Start of Dataset extract

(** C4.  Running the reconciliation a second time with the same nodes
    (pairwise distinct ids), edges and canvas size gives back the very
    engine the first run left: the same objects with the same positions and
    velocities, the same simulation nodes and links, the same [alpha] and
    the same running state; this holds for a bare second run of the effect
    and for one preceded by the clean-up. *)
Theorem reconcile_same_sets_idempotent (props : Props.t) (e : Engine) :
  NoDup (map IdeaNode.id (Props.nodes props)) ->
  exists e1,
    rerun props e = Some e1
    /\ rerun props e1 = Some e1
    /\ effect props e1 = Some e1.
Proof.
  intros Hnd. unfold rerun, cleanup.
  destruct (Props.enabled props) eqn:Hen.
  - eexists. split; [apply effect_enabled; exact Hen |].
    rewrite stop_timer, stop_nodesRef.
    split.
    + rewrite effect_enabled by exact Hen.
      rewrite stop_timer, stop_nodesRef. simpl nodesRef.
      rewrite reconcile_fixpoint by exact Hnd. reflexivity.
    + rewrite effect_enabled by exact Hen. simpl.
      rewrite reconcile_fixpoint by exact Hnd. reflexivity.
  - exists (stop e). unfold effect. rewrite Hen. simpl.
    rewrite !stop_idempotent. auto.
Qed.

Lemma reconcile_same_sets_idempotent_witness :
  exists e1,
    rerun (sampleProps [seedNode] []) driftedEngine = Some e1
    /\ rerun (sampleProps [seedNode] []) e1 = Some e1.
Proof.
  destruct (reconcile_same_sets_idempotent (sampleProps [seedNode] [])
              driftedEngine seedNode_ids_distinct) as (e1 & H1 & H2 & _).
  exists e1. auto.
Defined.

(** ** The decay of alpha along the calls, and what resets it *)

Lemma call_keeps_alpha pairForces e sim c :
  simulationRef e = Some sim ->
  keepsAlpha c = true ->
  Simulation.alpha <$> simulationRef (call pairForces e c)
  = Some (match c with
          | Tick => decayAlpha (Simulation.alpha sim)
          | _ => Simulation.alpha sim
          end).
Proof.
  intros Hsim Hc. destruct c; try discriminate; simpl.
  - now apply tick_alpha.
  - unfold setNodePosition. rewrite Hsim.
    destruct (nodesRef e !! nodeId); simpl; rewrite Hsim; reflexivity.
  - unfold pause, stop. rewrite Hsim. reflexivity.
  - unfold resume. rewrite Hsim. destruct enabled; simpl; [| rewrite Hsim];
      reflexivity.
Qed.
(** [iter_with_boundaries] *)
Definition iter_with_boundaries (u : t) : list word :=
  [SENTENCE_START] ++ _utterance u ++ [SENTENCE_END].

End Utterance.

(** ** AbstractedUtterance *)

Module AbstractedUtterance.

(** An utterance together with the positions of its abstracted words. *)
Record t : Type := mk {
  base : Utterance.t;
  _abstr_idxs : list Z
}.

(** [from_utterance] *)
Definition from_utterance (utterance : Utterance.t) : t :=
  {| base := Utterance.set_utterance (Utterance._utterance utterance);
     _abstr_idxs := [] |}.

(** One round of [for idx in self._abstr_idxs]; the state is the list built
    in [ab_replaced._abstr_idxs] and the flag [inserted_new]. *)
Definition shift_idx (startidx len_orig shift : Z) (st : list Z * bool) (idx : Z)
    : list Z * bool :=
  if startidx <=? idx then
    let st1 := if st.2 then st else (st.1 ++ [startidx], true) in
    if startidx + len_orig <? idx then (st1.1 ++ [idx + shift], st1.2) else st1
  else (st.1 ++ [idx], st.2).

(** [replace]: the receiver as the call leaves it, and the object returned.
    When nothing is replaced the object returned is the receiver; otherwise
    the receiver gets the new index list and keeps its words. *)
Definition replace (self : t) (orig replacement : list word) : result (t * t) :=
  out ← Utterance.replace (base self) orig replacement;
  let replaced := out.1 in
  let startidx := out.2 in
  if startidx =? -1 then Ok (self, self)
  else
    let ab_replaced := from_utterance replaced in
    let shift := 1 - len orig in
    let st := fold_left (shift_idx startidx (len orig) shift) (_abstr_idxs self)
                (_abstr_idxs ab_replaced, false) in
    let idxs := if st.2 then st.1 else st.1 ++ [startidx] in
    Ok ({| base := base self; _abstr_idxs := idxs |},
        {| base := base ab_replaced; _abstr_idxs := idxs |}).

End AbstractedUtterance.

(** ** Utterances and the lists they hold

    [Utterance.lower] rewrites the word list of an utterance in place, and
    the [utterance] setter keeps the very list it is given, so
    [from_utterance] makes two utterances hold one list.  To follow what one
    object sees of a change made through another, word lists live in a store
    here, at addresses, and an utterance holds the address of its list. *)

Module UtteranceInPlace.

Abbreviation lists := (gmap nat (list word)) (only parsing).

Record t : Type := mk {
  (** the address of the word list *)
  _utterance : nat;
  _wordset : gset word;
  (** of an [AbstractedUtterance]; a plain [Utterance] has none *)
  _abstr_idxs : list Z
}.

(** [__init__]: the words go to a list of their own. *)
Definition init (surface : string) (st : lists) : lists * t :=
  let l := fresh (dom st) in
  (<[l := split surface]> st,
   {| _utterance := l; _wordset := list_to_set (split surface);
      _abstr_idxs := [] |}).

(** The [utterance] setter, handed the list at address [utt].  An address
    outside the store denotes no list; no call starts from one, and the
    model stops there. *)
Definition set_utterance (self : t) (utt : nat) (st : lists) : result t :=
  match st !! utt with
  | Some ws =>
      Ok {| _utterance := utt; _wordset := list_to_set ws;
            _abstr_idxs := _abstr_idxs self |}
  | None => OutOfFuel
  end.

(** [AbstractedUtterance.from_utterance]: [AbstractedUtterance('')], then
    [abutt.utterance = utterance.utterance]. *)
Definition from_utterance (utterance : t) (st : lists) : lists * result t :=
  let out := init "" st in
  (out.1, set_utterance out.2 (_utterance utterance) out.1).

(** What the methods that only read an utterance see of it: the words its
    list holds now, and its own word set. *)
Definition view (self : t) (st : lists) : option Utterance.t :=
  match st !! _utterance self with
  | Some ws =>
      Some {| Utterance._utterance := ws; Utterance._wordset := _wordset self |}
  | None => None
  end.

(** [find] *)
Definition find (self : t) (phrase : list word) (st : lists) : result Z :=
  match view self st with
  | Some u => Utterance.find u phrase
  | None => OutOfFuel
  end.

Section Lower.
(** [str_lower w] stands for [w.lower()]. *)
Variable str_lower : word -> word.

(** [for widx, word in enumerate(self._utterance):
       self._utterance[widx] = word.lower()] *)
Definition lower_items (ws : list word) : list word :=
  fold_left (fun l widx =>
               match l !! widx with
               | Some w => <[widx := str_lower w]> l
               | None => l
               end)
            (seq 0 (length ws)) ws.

End of Dataset extract

Take the records above and return, word for word, only the lines that fall from the line with "if startidx <=? idx then" to the line with "(** ** Utterances and the lists they hold", both of them included.

  if startidx <=? idx then
    let st1 := if st.2 then st else (st.1 ++ [startidx], true) in
    if startidx + len_orig <? idx then (st1.1 ++ [idx + shift], st1.2) else st1
  else (st.1 ++ [idx], st.2).

(** [replace]: the receiver as the call leaves it, and the object returned.
    When nothing is replaced the object returned is the receiver; otherwise
    the receiver gets the new index list and keeps its words. *)
Definition replace (self : t) (orig replacement : list word) : result (t * t) :=
  out ← Utterance.replace (base self) orig replacement;
  let replaced := out.1 in
  let startidx := out.2 in
  if startidx =? -1 then Ok (self, self)
  else
    let ab_replaced := from_utterance replaced in
    let shift := 1 - len orig in
    let st := fold_left (shift_idx startidx (len orig) shift) (_abstr_idxs self)
                (_abstr_idxs ab_replaced, false) in
    let idxs := if st.2 then st.1 else st.1 ++ [startidx] in
    Ok ({| base := base self; _abstr_idxs := idxs |},
        {| base := base ab_replaced; _abstr_idxs := idxs |}).

End AbstractedUtterance.

(** ** Utterances and the lists they hold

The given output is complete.